== Action item ==
Copy exactly the lines from the start of the data below through the one that carries "Lemma fd_change_ok b", and only those.

== Data for this task ==
Lemma fd_set_ok b fd fds : 0 <= fd < FD_SETSIZE -> fd_set b fd fds = Ok (if b then fds ∪ {[fd]} else fds ∖ {[fd]}).
Proof. intros H. unfold fd_set. rewrite (proj2 (Z.ltb_ge fd 0)), (proj2 (Z.leb_gt FD_SETSIZE fd)) by lia. done. Qed.
(** What a change of the sets makes of membership. *)
Lemma fd_change_ok b a fd msk : 0 <= fd < FD_SETSIZE -> exists a', fd_change b a fd msk = Ok a' /\
  (forall x, x ∈ rfds a' <-> if has msk KR_EVENT_READABLE && bool_decide (x = fd) then b = true else x ∈ rfds a) /\
  (forall x, x ∈ wfds a' <-> if has msk KR_EVENT_WRITABLE && bool_decide (x = fd) then b = true else x ∈ wfds a).
Proof.
  clear select file_proc time_proc sleep_proc finalizer gettimeofday.
  intros H. unfold fd_change. rewrite !fd_set_ok by done.
  assert (Hset : forall (X : gset Z) x, x ∈ (if b then X ∪ {[fd]} else X ∖ {[fd]}) <-> if bool_decide (x = fd) then b = true else x ∈ X).
  { intros X x. destruct (bool_decide_reflect (x = fd)) as [->|Hne], b; rewrite ?elem_of_union, ?elem_of_difference, ?elem_of_singleton; tauto || done || (split; [intros [_ Hx]; by destruct Hx|done]). }
  destruct (has msk KR_EVENT_READABLE), (has msk KR_EVENT_WRITABLE); eexists; (split; [reflexivity|]); cbn [andb rfds wfds]; split; intros x; try apply Hset; done.
Qed.

Lemma event_at_ok l fd : registry l -> 0 <= fd < setsize l -> exists fe, event_at l fd = Ok fe /\ events l !! Z.to_nat fd = Some fe.
Proof.
  intros Hr Hfd. destruct (events l !! Z.to_nat fd) as [fe|] eqn:E.
  - exists fe. unfold event_at. rewrite (proj2 (Z.ltb_ge fd 0)), E by lia. done.
  - apply lookup_ge_None in E. rewrite (reg_len l Hr) in E. lia.
Qed.

(** The event of one descriptor changes, and the sets with it. *)
Lemma registry_change l fd fe a m mx : registry l -> 0 <= fd < setsize l ->
  let l' := mkLoop mx (setsize l) (timeEventNextId l) (<[Z.to_nat fd := fe]> (events l)) (timeEventHead l) (stop l) a (beforesleep l) in
  mask fe = m ->
  bit_ok l' (Z.to_nat fd) fe ->
  (forall x, x <> fd -> (x ∈ rfds a <-> x ∈ rfds (apidata l)) /\ (x ∈ wfds a <-> x ∈ wfds (apidata l))) ->
  -1 <= mx < setsize l ->
  (forall j fe', events l' !! j = Some fe' -> mx < Z.of_nat j -> mask fe' = KR_EVENT_NONE) ->
  (0 <= mx -> exists fe', events l' !! Z.to_nat mx = Some fe' /\ mask fe' <> KR_EVENT_NONE) ->
  registry l'.
Proof.
  intros Hr Hfd l' Hm Hbit Hsame Hmx Habove Hused. constructor; try done.
  - apply Hr.
  - cbn. rewrite length_insert. apply Hr.
  - intros j fe' E. destruct (decide (j = Z.to_nat fd)) as [->|Hne].
    + cbn in E. rewrite list_lookup_insert_eq in E by (rewrite (reg_len l Hr); lia). by injection E as <-.
    + cbn in E. rewrite list_lookup_insert_ne in E by done. destruct (reg_bits l Hr j fe' E) as (H1 & H2 & H3 & H4).
      destruct (Hsame (Z.of_nat j)) as [Hr1 Hw1]; [lia|]. unfold bit_ok. cbn. by rewrite Hr1, Hw1.
  - intros x Hx. cbn in *. destruct (decide (x = fd)) as [->|Hne]; [done|]. destruct (Hsame x Hne) as [H1 H2].
    apply (reg_range l Hr). rewrite elem_of_union in *. by rewrite <- H1, <- H2.
  - cbn. lia.
  - apply Hr.
  - apply Hr.
Qed.

Lemma same_timers self l l' : registry l' -> setsize l' = setsize l -> timeEventNextId l' = timeEventNextId l -> timeEventHead l' = timeEventHead l ->
  evolves self l l'.
Proof. intros Hr Hs Hn Ht. constructor; [done|done|lia|by rewrite Ht|by rewrite Ht]. Qed.

Lemma get_k {B} (k : T_KREventLoop -> M state B) s : (get_loop ≫= k) s = k (loop s) s.
Proof. done. Qed.
Lemma set_k {B} l (k : unit -> M state B) s : (set_loop l ≫= k) s = k tt (mkState l (world s)).
Proof. done. Qed.
Lemma world_k {B} (k : W -> M state B) s : (get_world ≫= k) s = k (world s) s.
Proof. done. Qed.
Lemma set_world_k {B} w (k : unit -> M state B) s : (set_world w ≫= k) s = k tt (mkState (loop s) w).
Proof. done. Qed.
Lemma ret_k {A B} (x : A) (k : A -> M state B) s : (mret x ≫= k) s = k x s.
Proof. done. Qed.
Lemma api_add_ok fd msk s a : fd_change true (apidata (loop s)) fd msk = Ok a ->
  kr_event_api_add fd msk s = Ok (0, mkState (with_api (loop s) a) (world s)).
Proof. intros E. unfold kr_event_api_add. by rewrite get_k, bind_lift, E. Qed.
Lemma api_del_ok fd msk s a : fd_change false (apidata (loop s)) fd msk = Ok a ->
  kr_event_api_del fd msk s = Ok (tt, mkState (with_api (loop s) a) (world s)).
Proof. intros E. unfold kr_event_api_del. by rewrite get_k, bind_lift, E. Qed.

Lemma file_create_ok self fd msk proc data s : registry (loop s) -> 0 <= fd -> 1 <= msk <= 3 ->
  wp (kr_event_file_create fd msk proc data) s (fun _ s' => evolves self (loop s) (loop s') /\ world s' = world s).
Proof.
  clear select file_proc time_proc sleep_proc finalizer gettimeofday.
  intros Hr Hfd Hmsk. destruct s as [l w]. cbn [loop] in *. unfold wp, kr_event_file_create. rewrite get_k. cbn [loop world].
  destruct (Z.leb_spec (setsize l) fd); [split; [by apply loop_evolves_refl|done]|].
  assert (Hf : 0 <= fd < setsize l) by lia. destruct (event_at_ok l fd Hr Hf) as (fe & E & El). rewrite bind_lift, E.
  pose proof (reg_size l Hr) as Hsz. destruct (fd_change_ok true (apidata l) fd msk) as (a & Ea & Hra & Hwa); [lia|].
  rewrite (bind_ok _ _ _ _ _ (api_add_ok fd msk (mkState l w) a Ea)). cbv beta. change (0 =? -1) with false. cbv iota. rewrite get_k, set_k. cbn -[Z.ltb Z.leb insert].
  destruct (reg_bits l Hr _ fe El) as (H1 & H2 & H3 & H4). rewrite Z2Nat.id in H1, H2 by lia.
  split; [|done]. set (fe' := mkFileEvent _ _ _ _).
  set (mx := if maxfd l <? fd then fd else maxfd l).
  assert (Hmx : mx = Z.max (maxfd l) fd) by (unfold mx; destruct (Z.ltb_spec (maxfd l) fd); lia).
  assert (Hl : registry (mkLoop mx (setsize l) (timeEventNextId l) (<[Z.to_nat fd := fe']> (events l)) (timeEventHead l) (stop l) a (beforesleep l))).
  { pose proof (reg_max l Hr) as Hm. assert (Hne : mask fe' <> KR_EVENT_NONE).
    { apply mask_none. destruct (Z.testbit msk 0) eqn:E0; [exists 0; cbn [mask fe']; rewrite Z.lor_spec, E0, orb_true_r; by split|].
      destruct (Z.testbit msk 1) eqn:E1; [exists 1; cbn [mask fe']; rewrite Z.lor_spec, E1, orb_true_r; by split|].
      assert (msk = 1 \/ msk = 2 \/ msk = 3) as [-> | [-> | ->]] by lia; done. }
    apply (registry_change l fd fe' a (mask fe') mx); try done.
    - unfold bit_ok. cbn [apidata rfds wfds mask fe' rfileProc wfileProc]. rewrite Z2Nat.id by lia. rewrite Hra, Hwa.
      rewrite !has_read, !has_write, !Z.lor_spec in *. rewrite bool_decide_eq_true_2 by done.
      destruct (Z.testbit msk 0), (Z.testbit msk 1); cbn [andb]; rewrite ?orb_true_r, ?orb_false_r; repeat split; try done; try tauto; intros; by eexists.
    - intros x Hx. rewrite Hra, Hwa, bool_decide_eq_false_2, !andb_false_r by done. done.
    - lia.
    - intros j fe0 Ej Hj. cbn in Ej. rewrite list_lookup_insert_ne in Ej by lia. apply (reg_above l Hr j fe0 Ej). lia.
    - intros H0. cbn [events]. destruct (decide (mx = fd)) as [->|Hn].
      + exists fe'. rewrite list_lookup_insert_eq by (rewrite (reg_len l Hr); lia). done.
      + assert (mx = maxfd l) as Em by lia. destruct (reg_used l Hr) as (fe0 & E0 & Hn0); [lia|]. exists fe0. rewrite Em.
        rewrite list_lookup_insert_ne by lia. done. }
  unfold with_maxfd, with_events, with_api. cbn. unfold mx in Hl. destruct (Z.ltb_spec (maxfd l) fd); cbn in Hl |- *; by apply same_timers.
Qed.

Lemma last_used_ok ev n : (n <= length ev)%nat -> exists j, last_used ev n = Ok j /\ -1 <= j < Z.of_nat n /\
  (forall i fe, ev !! i = Some fe -> j < Z.of_nat i -> (i < n)%nat -> mask fe = KR_EVENT_NONE) /\
  (0 <= j -> exists fe, ev !! Z.to_nat j = Some fe /\ mask fe <> KR_EVENT_NONE).
Proof.
  induction n as [|n IH]; intros Hn; cbn [last_used]; [exists (-1); split_and!; try lia; done|].
  destruct (ev !! n) as [fe|] eqn:E; [|apply lookup_ge_None in E; lia]. cbn [of_option mbind res_bind].
  destruct (Z.eqb_spec (mask fe) KR_EVENT_NONE) as [Em|Em]; cbn [negb].
  - destruct IH as (j & -> & Hj & Habove & Hused); [lia|]. exists j. split; [done|]. split; [lia|]. split; [|done].
    intros i fe' Ei Hi Hin. destruct (decide (i = n)) as [->|]; [congruence|]. apply (Habove i fe' Ei Hi). lia.
  - exists (Z.of_nat n). split; [done|]. split; [lia|]. split.
    + intros i fe' Ei Hi Hin. lia.
    + intros _. exists fe. by rewrite Nat2Z.id.
Qed.

Lemma file_delete_ok self fd msk s : registry (loop s) -> 0 <= fd ->
  wp (kr_event_file_delete fd msk) s (fun _ s' => evolves self (loop s) (loop s') /\ world s' = world s).
Proof.
  clear select file_proc time_proc sleep_proc finalizer gettimeofday.
  intros Hr Hfd. destruct s as [l w]. cbn [loop] in *. unfold wp, kr_event_file_delete. rewrite get_k. cbn [loop world].
  destruct (Z.leb_spec (setsize l) fd); [split; [by apply loop_evolves_refl|done]|].
  assert (Hf : 0 <= fd < setsize l) by lia. destruct (event_at_ok l fd Hr Hf) as (fe & E & El). rewrite bind_lift, E.
  pose proof (reg_size l Hr) as Hsz. pose proof (reg_len l Hr) as Hlen. pose proof (reg_max l Hr) as Hm.
  destruct (Z.eqb_spec (mask fe) KR_EVENT_NONE) as [Em|Em]; [split; [by apply loop_evolves_refl|done]|].
  destruct (fd_change_ok false (apidata l) fd msk) as (a & Ea & Hra & Hwa); [lia|].
  destruct (reg_bits l Hr _ fe El) as (H1 & H2 & H3 & H4). rewrite Z2Nat.id in H1, H2 by lia.
  set (m := Z.ldiff (mask fe) msk). set (fe' := mkFileEvent m (rfileProc fe) (wfileProc fe) (clientData fe)).
  set (ev := <[Z.to_nat fd := fe']> (events l)).
  assert (Hle : fd <= maxfd l). { destruct (decide (fd <= maxfd l)) as [|Hgt]; [done|]. destruct Em. apply (reg_above l Hr _ fe El). lia. }
  assert (Hfin : forall mx, -1 <= mx < setsize l -> (forall j fe0, ev !! j = Some fe0 -> mx < Z.of_nat j -> mask fe0 = KR_EVENT_NONE) ->
    (0 <= mx -> exists fe0, ev !! Z.to_nat mx = Some fe0 /\ mask fe0 <> KR_EVENT_NONE) ->
    evolves self l (mkLoop mx (setsize l) (timeEventNextId l) ev (timeEventHead l) (stop l) a (beforesleep l))).
  { intros mx Hmx Hab Hus. apply same_timers; [|done..]. apply (registry_change l fd fe' a m mx); try done.
    - unfold bit_ok. cbn [apidata rfds wfds mask fe' rfileProc wfileProc]. rewrite Z2Nat.id by lia. rewrite Hra, Hwa.
      unfold m. rewrite !has_read, !has_write, !Z.ldiff_spec in *. rewrite bool_decide_eq_true_2 by done.
      destruct (Z.testbit msk 0), (Z.testbit msk 1); cbn [andb negb]; rewrite ?andb_false_r, ?andb_true_r; split_and!; try done.
    - intros x Hx. rewrite Hra, Hwa, bool_decide_eq_false_2, !andb_false_r by done. done. }
  assert (Hother : forall j fe0, ev !! j = Some fe0 -> fd < Z.of_nat j -> events l !! j = Some fe0).
  { intros j fe0 Ej Hj. unfold ev in Ej. by rewrite list_lookup_insert_ne in Ej by lia. }
  assert (Hnew : ev !! Z.to_nat fd = Some fe') by (unfold ev; rewrite list_lookup_insert_eq; [done|lia]).
  change (maxfd (with_events l ev)) with (maxfd l). change (events (with_events l ev)) with ev.
  destruct (Z.eqb_spec fd (maxfd l)) as [Eq|Hne]; cbn [andb].
  - destruct (Z.eqb_spec m KR_EVENT_NONE) as [Hm0|Hm0].
    + destruct (last_used_ok ev (Z.to_nat (maxfd l))) as (j & Ej & Hj & Hab & Hus); [unfold ev; rewrite length_insert; lia|].
      erewrite bind_ok; [|rewrite bind_lift, Ej; reflexivity].
      rewrite set_k, (api_del_ok fd msk _ a) by done. split; [|done]. apply (Hfin j); [lia| |done].
      intros i fe0 Ei Hi. destruct (decide (i < Z.to_nat (maxfd l))%nat); [by apply (Hab i fe0 Ei Hi)|].
      destruct (decide (i = Z.to_nat fd)) as [->|]; [by replace fe0 with fe' by congruence|]. apply (reg_above l Hr i fe0); [apply Hother|]; [done|lia|lia].
    + rewrite ret_k, set_k, (api_del_ok fd msk _ a) by done. split; [|done]. apply (Hfin (maxfd l)); [lia| |].
      * intros j fe0 Ej Hj. apply (reg_above l Hr j fe0); [apply Hother|]; [done|lia|lia].
      * intros _. exists fe'. by rewrite <- Eq.
  - rewrite ret_k, set_k, (api_del_ok fd msk _ a) by done. split; [|done]. apply (Hfin (maxfd l)); [lia| |].
    + intros j fe0 Ej Hj. apply (reg_above l Hr j fe0); [apply Hother|]; [done|lia|lia].
    + intros H0. destruct (reg_used l Hr H0) as (fe0 & E0 & Hn0). exists fe0. split; [|done]. unfold ev. rewrite list_lookup_insert_ne by lia. done.
Qed.

Lemma registry_create size : 0 <= size <= FD_SETSIZE -> registry (kr_event_loop_create size).
Proof.
  intros Hs. constructor; cbn; try lia.
  - apply length_replicate.
  - intros j fe E. apply lookup_replicate_1 in E as [-> _]. unfold bit_ok. cbn. repeat split; try done; intros H; by apply elem_of_empty in H.
  - intros fd H. apply elem_of_union in H as [H|H]; by apply elem_of_empty in H.
  - intros j fe E _. by apply lookup_replicate_1 in E as [-> _].
  - constructor.
  - constructor.
Qed.

(** * Legal programs

    While [P] holds of the world the clock is between two times; programs keep [P], name
    descriptors that exist and directions, wait no negative time, do not delete the time
    event [self], and answer what [R] says. *)
Variable P : W -> Prop.
Variable R : Z -> Prop.
Variable T0 T1 : Z.
Definition clock_ok : Prop := T1 < 2 ^ 60 /\ forall w, P w ->
  let '(sec, usec, w') := gettimeofday w in
  P w' /\ 0 <= sec /\ 0 <= usec < 1000000 /\ T0 <= sec * 1000 + Z.quot usec 1000 <= T1.
Definition finalizers_ok : Prop := forall f d w, P w -> P (finalizer f d w).
Definition answers_ok : Prop := forall r, R r -> r = KR_EVENT_NOMORE \/ 0 <= r <= INT_MAX.
Definition call_ok (self : option Z) (c : call) : Prop :=
  match c with
  | FileCreate fd msk _ _ => 0 <= fd /\ 1 <= msk <= 3
  | FileDelete fd _ | FileGet fd => 0 <= fd
  | TimeCreate ms _ _ _ => 0 <= ms <= INT_MAX
  | TimeDelete i => self <> Some i
  | LoopStop => True
  end.
Fixpoint prog_ok (Q : Z -> Prop) (self : option Z) (p : prog) : Prop :=
  match p with
  | Done w r => P w /\ Q r
  | Do c w k => P w /\ call_ok self c /\ forall z w', P w' -> prog_ok Q self (k z w')
  end.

== Response to this task ==
Lemma fd_set_ok b fd fds : 0 <= fd < FD_SETSIZE -> fd_set b fd fds = Ok (if b then fds ∪ {[fd]} else fds ∖ {[fd]}).
Proof. intros H. unfold fd_set. rewrite (proj2 (Z.ltb_ge fd 0)), (proj2 (Z.leb_gt FD_SETSIZE fd)) by lia. done. Qed.
(** What a change of the sets makes of membership. *)
Lemma fd_change_ok b a fd msk : 0 <= fd < FD_SETSIZE -> exists a', fd_change b a fd msk = Ok a' /\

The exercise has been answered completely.